Opened 14 years ago
Closed 12 years ago
#16458 closed defect (bug) (fixed)
image_resize() treats all resized images resulting in JPEG as having the .jpg extension
Reported by: | kawauso | Owned by: | nacin |
---|---|---|---|
Milestone: | 3.4 | Priority: | normal |
Severity: | normal | Version: | 3.0 |
Component: | Filesystem API | Keywords: | has-patch commit |
Focuses: | Cc: |
Description
Steps to reproduce:
- Upload foobar.jpg
- Upload foobar.jpeg
- WordPress will use foobar-200x200.jpg and such for the intermediate sizes of the second image
wp_handle_upload()
uses image_resize()
which attempts to convert all images except GIFs/PNGs to JPEG and hardcodes the .jpg extension. This may well affect all image types handled by GD aside from GIF/PNG when WordPress is given the correct settings to handle them.
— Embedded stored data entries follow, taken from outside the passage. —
(** Without [force], every change of a volume's status is a transition of
    [VALID_TRANSITIONS], no other volume changes, and a DESTROYED volume never
    leaves that status. *)
Theorem update_status_transitions c i st now cm :
  catalog_wf (current c) -> (update_status i st now cm false c).1 = Ok tt ->
  exists v, find_volume (current c) i = Some v /\ st ∈ allowed_from (status v) /\
    status v <> STATUS_DESTROYED /\
    (exists v', find_volume (current (update_status i st now cm false c).2) i = Some v' /\
       status v' = st) /\
    forall j, j <> i ->
      find_volume (current (update_status i st now cm false c).2) j = find_volume (current c) j.
Proof.
  intros W H. destruct (update_status_accepted _ _ _ _ _ _ W H) as (v & Hv & Hacc).
  destruct (update_status_Ok c i st now cm false v W Hv Hacc) as (b & d0 & -> & _).
  destruct Hacc as [Hst Hacc]. destruct Hacc as [Ha _]; [done|]. exists v.
  assert (forall x, current (if cm then mkConn x x false else mkConn d0 x b) = x) as Hcur
    by (by destruct cm).
  cbn [snd]. rewrite Hcur. split_and!; [done|done| | |].
  - intros Hd. rewrite Hd in Ha. vm_compute in Ha. by inv Ha.
  - exists (with_status st now v). split; [|apply with_status_status].
    rewrite (find_status_changed _ _ _ _ _ v) by done. by rewrite decide_True.
  - intros j Hj. rewrite (find_status_changed _ _ _ _ _ v) by done. by rewrite decide_False.
Qed.

(** C29.  Deprecating never loses the last replica: when an unforced
    [update_status] to DEPRECATED succeeds, then in the resulting catalog every
    pack on the volume that is not pruned is also linked to another volume
    that is BURNED or VERIFIED and has an ACTIVE disc (or no disc record at
    all), so it still counts as archived. *)
Theorem deprecation_keeps_replica c i now cm p :
  catalog_wf (current c) -> (update_status i "DEPRECATED" now cm false c).1 = Ok tt ->
  let d' := current (update_status i "DEPRECATED" now cm false c).2 in
  p ∈ packs d' -> is_pruned p = false -> mkVolumePack i (pack_id p) ∈ volume_packs d' ->
  exists v, v ∈ volumes d' /\ volume_id v <> i /\ mkVolumePack (volume_id v) (pack_id p) ∈ volume_packs d' /\
    (status v = "BURNED" \/ status v = "VERIFIED") /\ live_by_discs d' v = true /\
    unarchived d' p = false.
Proof.
  intros W H. destruct (update_status_current _ _ _ _ _ _ W H) as (v0 & Hv0 & [_ Hacc] & ->).
  destruct Hacc as [_ Hsafe]; [done|]. cbv zeta. intros Hp Hpr Hl.
  destruct (deprecation_leaves_replica _ i (status v0) now p (Hsafe eq_refl) Hp Hpr Hl)
    as (v & Hv & Hne & Hlk & Hst & Hlive).
  exists v. split_and!; [done..|]. unfold unarchived. rewrite Hpr. cbn [negb andb].
  apply negb_false_iff. apply (on_volume_true _ (pack_id p) is_durable).
  exists (mkVolumePack (volume_id v) (pack_id p)), v. split_and!; [done..|].
  apply sql_in_true. set_solver.
Qed.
The real issue for me is that if the resize procedure fails, it does so silently and just passes back the URL for an existing file matching the output filename.
Attachments (4)
Change History (16)
#1
in reply to:
↑ description
@
14 years ago
#2
@
14 years ago
- Version changed from 3.1 to 3.0
Moving version to 3.0 as this would not be a regression.
#3
@
13 years ago
- Cc kurtpayne added
- Keywords has-patch added
This patch using an incrementing counter to make the thumbnail filenames unique.
#4
@
13 years ago
- Cc leogermani added
Hi,
I have just stumbled on this problem now... really annoying
Any feedback on this patch or suggestion on how to approach this problem?
Leo
#5
follow-up:
↓ 6
@
13 years ago
- Milestone changed from Awaiting Review to 3.4
Perhaps wp_unique_filename()
can be used here?
#6
in reply to:
↑ 5
@
13 years ago
Replying to SergeyBiryukov:
Perhaps
wp_unique_filename()
can be used here?
Just looked into that. There's a hitch in that it adds to the end of the filename, after the size prefix, so you end up with foobar-200x2002.jpg for a 200x200 resize which can be rather misleading.
#7
@
13 years ago
- Keywords dev-feedback added
Test case: Upload "uploaded_image.jpg" and "uploaded_image.jpeg"
Default behavior results in:
wp-content/uploads/2012/02/uploaded_image-150x150.jpg wp-content/uploads/2012/02/uploaded_image.jpeg wp-content/uploads/2012/02/uploaded_image.jpg
The resized image names ("....-WIDTHxHEIGHT.jpg") stomp on each other.
With 16458.diff, results are:
wp-content/uploads/2012/02/uploaded_image-150x150.jpg wp-content/uploads/2012/02/uploaded_image.jpeg wp-content/uploads/2012/02/uploaded_image.jpg wp-content/uploads/2012/02/uploaded_image1-150x150.jpg
The resized image name only gets a counter inserted if the file already exists.
#8
@
13 years ago
Having some issues with 16458.diff on 3.4-alpha-19998, Twenty Eleven, default media settings.
- Uploading
Untitled.jpg
(1000x1000) results in 6 files:Untitled.jpg Untitled-1000x288.jpg Untitled-150x150.jpg Untitled-300x300.jpg Untitled1-1000x288.jpg Untitled1-300x300.jpg
Two of them are the same, so there should be only four. Apparently image_resize()
can be called multiple times with the same parameters.
- Uploading
Untitled.jpeg
then results in 4 files:Untitled.jpeg Untitled-1000x288.jpg Untitled-150x150.jpg Untitled-300x300.jpg
Three of them overwrite the intermediate sizes of the previous image. This creates orphaned DB records when either image is deleted.
Without the patch, issue 2 still happens, but issue 1 doesn't.
We can probably just preserve .jpeg
extension (16458.2.diff).
#9
@
12 years ago
- Keywords commit added; dev-feedback removed
Fine with 16458.2.diff. Note that if ( 'jpeg' != $ext && 'jpg' != $ext ) $ext = 'jpg'; is going to be quicker than in_array().
Unit tests would be nice.
#10
follow-up:
↓ 11
@
12 years ago
Should $orig_type be used here instead of relying solely on the extension?